The data: Begin
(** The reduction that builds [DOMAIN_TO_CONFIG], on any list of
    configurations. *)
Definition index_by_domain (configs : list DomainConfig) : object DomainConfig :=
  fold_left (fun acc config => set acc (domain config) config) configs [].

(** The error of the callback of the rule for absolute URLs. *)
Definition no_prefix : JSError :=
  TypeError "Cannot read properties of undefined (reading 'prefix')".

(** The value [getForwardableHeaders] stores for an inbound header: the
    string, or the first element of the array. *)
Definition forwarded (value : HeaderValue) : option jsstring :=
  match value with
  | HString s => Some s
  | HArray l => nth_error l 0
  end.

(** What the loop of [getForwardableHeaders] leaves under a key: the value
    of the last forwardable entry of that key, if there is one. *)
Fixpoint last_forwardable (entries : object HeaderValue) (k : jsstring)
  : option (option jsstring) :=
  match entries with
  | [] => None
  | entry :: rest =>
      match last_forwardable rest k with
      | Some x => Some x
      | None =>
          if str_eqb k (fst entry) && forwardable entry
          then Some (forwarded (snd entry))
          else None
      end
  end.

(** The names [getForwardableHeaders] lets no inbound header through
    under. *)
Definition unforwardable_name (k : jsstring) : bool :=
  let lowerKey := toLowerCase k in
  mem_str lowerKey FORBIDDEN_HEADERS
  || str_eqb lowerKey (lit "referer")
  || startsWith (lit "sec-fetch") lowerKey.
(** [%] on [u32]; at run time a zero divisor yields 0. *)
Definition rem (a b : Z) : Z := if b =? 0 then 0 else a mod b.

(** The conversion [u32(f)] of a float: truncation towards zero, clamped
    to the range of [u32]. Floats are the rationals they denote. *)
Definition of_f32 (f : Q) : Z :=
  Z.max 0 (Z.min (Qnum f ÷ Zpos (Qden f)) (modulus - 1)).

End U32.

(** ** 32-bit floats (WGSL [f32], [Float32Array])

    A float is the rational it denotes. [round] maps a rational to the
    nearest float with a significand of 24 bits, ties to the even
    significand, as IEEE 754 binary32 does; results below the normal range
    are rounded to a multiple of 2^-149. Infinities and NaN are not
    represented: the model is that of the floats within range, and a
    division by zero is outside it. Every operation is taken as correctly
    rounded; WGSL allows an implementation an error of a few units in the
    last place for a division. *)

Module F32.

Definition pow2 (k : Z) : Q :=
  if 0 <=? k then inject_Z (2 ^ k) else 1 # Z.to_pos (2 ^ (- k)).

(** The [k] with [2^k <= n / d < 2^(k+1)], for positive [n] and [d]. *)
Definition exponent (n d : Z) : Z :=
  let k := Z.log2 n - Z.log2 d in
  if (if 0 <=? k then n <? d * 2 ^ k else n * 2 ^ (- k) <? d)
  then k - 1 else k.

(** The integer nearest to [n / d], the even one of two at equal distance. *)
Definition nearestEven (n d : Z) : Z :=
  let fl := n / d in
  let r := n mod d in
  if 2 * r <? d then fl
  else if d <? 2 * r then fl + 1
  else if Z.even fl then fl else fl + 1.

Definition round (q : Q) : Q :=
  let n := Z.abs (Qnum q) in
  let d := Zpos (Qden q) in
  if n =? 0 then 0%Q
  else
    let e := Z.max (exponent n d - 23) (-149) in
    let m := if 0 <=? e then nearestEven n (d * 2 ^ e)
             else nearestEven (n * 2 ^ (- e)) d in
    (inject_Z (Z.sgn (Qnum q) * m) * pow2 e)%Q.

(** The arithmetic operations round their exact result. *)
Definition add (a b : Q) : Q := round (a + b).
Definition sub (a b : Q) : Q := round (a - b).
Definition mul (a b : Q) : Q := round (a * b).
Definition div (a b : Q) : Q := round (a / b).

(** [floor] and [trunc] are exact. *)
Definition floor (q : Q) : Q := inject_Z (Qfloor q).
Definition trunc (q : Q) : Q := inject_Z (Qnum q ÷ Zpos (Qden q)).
The data: End
The data: Begin
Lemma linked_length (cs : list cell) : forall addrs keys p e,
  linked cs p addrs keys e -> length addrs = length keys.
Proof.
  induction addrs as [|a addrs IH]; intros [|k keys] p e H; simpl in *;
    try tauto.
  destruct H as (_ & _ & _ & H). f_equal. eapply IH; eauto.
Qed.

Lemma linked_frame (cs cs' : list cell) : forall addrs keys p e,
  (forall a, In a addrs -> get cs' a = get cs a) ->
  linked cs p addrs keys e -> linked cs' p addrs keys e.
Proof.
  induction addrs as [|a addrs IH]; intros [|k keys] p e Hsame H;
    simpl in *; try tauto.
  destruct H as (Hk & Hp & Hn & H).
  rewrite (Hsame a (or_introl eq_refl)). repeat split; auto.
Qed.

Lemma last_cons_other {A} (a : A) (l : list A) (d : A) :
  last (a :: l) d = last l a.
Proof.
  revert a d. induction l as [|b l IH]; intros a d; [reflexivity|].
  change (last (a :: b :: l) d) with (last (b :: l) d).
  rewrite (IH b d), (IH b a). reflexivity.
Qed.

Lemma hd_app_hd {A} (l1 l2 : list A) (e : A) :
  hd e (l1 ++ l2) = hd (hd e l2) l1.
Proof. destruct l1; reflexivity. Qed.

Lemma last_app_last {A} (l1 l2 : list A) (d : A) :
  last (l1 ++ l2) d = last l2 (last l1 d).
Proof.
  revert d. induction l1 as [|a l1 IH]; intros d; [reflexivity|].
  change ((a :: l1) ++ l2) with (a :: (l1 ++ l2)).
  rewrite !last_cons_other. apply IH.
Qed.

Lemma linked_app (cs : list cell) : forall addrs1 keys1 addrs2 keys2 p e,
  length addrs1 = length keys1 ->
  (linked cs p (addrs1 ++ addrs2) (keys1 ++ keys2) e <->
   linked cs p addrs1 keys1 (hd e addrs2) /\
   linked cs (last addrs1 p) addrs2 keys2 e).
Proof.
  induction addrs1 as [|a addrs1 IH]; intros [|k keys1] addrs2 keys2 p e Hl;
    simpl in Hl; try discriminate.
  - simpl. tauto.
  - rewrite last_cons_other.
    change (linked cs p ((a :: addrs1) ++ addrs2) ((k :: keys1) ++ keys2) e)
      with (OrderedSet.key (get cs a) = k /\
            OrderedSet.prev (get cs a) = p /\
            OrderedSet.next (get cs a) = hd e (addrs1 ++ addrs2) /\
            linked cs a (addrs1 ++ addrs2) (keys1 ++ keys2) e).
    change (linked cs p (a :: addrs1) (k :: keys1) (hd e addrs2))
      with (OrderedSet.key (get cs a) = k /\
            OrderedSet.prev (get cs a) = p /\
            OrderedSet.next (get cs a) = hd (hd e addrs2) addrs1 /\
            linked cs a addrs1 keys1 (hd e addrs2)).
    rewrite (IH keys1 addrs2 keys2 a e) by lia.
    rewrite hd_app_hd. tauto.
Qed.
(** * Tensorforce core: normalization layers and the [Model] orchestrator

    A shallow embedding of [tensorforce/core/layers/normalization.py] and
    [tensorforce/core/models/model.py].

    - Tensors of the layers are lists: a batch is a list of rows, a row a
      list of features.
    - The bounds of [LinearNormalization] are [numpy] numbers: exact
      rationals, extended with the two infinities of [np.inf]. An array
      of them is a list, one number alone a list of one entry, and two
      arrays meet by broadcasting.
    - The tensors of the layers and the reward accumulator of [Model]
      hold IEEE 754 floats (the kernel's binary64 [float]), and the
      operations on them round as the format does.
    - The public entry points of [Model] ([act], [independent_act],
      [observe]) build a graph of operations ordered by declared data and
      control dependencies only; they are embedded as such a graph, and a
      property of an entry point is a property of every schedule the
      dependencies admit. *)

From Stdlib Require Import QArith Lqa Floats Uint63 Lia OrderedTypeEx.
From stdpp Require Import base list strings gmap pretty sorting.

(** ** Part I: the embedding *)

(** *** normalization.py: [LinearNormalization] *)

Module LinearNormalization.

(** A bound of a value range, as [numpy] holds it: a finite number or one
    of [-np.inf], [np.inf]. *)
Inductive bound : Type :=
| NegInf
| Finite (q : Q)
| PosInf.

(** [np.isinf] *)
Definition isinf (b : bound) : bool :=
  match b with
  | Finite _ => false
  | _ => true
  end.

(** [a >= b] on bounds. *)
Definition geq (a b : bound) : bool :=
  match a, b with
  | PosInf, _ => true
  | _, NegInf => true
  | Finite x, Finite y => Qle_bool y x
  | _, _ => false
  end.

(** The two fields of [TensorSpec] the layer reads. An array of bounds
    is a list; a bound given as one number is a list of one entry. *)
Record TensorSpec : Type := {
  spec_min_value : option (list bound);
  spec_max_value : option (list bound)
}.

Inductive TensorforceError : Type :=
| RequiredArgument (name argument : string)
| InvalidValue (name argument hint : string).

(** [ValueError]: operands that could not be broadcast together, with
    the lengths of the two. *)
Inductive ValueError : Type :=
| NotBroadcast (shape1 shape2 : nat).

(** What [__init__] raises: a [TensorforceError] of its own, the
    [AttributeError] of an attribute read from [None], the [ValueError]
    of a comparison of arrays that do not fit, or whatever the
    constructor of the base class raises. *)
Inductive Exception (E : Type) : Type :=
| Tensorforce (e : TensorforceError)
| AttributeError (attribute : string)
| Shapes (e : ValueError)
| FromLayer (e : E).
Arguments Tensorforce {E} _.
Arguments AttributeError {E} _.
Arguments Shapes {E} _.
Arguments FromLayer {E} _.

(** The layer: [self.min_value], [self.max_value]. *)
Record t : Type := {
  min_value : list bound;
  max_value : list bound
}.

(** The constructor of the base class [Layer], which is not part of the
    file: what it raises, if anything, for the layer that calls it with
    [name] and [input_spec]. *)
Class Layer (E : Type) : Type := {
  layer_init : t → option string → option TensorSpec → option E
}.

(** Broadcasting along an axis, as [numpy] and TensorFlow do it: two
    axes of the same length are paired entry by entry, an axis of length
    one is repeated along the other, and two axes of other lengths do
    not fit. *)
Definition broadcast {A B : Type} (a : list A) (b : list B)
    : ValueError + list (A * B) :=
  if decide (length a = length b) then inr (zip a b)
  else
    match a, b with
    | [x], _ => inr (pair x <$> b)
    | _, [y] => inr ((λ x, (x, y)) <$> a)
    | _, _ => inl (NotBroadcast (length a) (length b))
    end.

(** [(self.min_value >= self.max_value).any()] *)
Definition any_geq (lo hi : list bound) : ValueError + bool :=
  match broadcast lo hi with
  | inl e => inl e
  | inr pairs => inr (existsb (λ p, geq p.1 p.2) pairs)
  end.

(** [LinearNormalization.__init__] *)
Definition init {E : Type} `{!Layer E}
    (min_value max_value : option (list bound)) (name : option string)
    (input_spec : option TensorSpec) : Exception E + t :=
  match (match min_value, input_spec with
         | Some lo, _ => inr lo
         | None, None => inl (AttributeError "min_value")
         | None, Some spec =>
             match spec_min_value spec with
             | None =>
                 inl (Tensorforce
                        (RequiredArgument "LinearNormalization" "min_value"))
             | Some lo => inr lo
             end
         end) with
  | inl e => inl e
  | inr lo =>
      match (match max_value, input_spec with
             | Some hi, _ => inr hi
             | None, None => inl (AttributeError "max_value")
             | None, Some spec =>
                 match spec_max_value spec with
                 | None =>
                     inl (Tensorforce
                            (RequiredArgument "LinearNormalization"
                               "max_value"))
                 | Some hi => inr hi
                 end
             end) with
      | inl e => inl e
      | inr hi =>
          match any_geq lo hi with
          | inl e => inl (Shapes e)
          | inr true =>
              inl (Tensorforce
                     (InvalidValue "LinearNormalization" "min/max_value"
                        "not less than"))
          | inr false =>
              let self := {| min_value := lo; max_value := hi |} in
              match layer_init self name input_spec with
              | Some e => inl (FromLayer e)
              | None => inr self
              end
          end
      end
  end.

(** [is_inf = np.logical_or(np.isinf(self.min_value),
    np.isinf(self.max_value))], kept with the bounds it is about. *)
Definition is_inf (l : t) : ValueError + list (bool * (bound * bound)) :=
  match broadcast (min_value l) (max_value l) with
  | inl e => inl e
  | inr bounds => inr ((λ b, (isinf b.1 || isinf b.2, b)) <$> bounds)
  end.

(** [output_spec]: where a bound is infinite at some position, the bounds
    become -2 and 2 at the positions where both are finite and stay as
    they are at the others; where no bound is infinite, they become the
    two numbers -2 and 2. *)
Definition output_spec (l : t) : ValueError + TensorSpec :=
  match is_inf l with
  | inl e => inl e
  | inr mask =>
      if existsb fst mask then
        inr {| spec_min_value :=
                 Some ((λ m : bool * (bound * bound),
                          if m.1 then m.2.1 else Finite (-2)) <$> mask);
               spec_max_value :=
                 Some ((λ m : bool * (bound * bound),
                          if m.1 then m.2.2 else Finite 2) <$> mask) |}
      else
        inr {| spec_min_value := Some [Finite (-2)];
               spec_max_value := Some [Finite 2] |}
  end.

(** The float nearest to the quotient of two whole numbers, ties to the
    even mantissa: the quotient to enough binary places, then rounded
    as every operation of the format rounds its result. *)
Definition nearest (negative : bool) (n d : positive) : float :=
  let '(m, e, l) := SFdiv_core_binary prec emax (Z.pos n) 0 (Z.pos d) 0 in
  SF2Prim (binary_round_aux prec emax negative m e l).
The data: End
The data: Begin
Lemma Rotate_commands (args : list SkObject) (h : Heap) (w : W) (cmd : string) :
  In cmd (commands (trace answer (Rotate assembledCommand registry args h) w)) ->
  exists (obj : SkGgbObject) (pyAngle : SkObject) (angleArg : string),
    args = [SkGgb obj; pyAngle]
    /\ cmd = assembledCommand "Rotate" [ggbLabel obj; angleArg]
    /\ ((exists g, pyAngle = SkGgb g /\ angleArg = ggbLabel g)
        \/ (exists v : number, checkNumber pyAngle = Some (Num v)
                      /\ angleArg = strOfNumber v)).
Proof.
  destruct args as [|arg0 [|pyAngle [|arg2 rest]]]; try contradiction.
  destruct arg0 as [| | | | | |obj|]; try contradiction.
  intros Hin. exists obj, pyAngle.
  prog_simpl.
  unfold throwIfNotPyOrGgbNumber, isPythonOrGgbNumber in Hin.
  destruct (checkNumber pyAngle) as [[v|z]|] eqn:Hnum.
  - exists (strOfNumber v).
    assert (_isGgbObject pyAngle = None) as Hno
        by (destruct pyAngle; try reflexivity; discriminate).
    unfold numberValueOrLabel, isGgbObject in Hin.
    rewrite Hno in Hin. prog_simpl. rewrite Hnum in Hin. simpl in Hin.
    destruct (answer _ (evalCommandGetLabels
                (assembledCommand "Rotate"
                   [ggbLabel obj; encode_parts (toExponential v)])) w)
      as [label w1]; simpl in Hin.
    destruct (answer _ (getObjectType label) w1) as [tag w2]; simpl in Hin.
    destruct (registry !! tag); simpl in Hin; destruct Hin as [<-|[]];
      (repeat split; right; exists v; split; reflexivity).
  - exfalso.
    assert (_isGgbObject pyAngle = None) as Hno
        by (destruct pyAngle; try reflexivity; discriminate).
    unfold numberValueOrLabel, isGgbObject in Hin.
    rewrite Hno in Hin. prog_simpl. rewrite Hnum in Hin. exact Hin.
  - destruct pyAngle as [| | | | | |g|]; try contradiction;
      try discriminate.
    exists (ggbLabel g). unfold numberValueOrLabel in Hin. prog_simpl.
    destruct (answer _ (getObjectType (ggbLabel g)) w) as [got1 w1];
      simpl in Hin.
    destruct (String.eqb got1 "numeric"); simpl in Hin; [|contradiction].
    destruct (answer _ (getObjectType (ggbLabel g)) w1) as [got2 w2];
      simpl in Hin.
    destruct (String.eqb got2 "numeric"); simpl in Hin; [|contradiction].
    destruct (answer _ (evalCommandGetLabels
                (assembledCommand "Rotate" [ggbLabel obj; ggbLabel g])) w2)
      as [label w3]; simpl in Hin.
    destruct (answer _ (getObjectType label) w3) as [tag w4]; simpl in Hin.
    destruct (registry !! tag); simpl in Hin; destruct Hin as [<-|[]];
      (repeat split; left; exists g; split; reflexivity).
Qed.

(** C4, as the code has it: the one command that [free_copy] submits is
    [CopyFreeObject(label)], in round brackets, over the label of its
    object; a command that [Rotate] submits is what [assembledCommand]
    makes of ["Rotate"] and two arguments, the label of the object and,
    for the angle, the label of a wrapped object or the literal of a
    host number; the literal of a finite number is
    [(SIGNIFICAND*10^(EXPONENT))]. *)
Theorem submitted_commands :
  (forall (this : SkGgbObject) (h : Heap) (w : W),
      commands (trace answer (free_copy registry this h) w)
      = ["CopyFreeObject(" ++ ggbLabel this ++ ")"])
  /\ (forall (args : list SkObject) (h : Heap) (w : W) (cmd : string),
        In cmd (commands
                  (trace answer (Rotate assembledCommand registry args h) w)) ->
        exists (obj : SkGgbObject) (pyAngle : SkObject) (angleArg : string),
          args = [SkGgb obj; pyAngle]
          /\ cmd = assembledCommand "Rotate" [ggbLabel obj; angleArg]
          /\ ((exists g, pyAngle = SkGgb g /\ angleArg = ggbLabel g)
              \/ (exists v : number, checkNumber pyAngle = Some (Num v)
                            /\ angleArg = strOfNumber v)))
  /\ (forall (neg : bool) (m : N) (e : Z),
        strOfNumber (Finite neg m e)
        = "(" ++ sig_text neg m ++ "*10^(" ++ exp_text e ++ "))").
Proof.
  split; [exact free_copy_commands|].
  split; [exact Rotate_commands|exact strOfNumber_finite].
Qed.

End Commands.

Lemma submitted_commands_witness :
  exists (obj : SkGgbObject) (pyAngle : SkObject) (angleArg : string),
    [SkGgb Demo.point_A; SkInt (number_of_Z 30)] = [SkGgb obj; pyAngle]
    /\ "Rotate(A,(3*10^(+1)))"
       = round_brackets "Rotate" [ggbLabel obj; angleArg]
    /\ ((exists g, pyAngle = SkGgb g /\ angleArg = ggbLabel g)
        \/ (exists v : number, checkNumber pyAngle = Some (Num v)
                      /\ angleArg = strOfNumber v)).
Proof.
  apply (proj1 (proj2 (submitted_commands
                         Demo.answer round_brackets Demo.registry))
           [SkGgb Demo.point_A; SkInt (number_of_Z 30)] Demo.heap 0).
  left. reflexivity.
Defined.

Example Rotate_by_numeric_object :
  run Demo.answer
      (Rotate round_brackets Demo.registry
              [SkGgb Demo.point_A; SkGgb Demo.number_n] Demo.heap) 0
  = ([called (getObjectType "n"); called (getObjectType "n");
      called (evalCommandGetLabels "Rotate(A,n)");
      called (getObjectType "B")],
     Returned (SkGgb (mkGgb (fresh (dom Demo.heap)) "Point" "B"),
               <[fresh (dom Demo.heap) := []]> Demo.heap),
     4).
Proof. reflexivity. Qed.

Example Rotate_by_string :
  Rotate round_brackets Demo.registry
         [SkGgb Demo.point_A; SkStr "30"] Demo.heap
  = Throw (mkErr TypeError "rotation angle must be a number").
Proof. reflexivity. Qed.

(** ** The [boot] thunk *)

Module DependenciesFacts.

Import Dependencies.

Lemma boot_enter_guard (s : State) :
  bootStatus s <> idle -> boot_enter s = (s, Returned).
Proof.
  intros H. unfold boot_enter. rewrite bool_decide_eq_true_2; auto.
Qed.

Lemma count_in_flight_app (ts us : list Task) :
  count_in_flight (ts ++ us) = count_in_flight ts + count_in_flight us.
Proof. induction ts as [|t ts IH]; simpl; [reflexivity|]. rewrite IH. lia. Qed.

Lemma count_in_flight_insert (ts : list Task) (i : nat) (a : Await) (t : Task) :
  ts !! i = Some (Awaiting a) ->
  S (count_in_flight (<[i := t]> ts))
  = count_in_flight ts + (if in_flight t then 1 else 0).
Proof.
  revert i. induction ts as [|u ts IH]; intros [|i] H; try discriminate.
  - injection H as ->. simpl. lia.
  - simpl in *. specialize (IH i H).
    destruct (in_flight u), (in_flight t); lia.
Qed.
The data: End
Exercise: Working through the entries line by line, count those containing "Qden" and report only the number.

Written solution: 3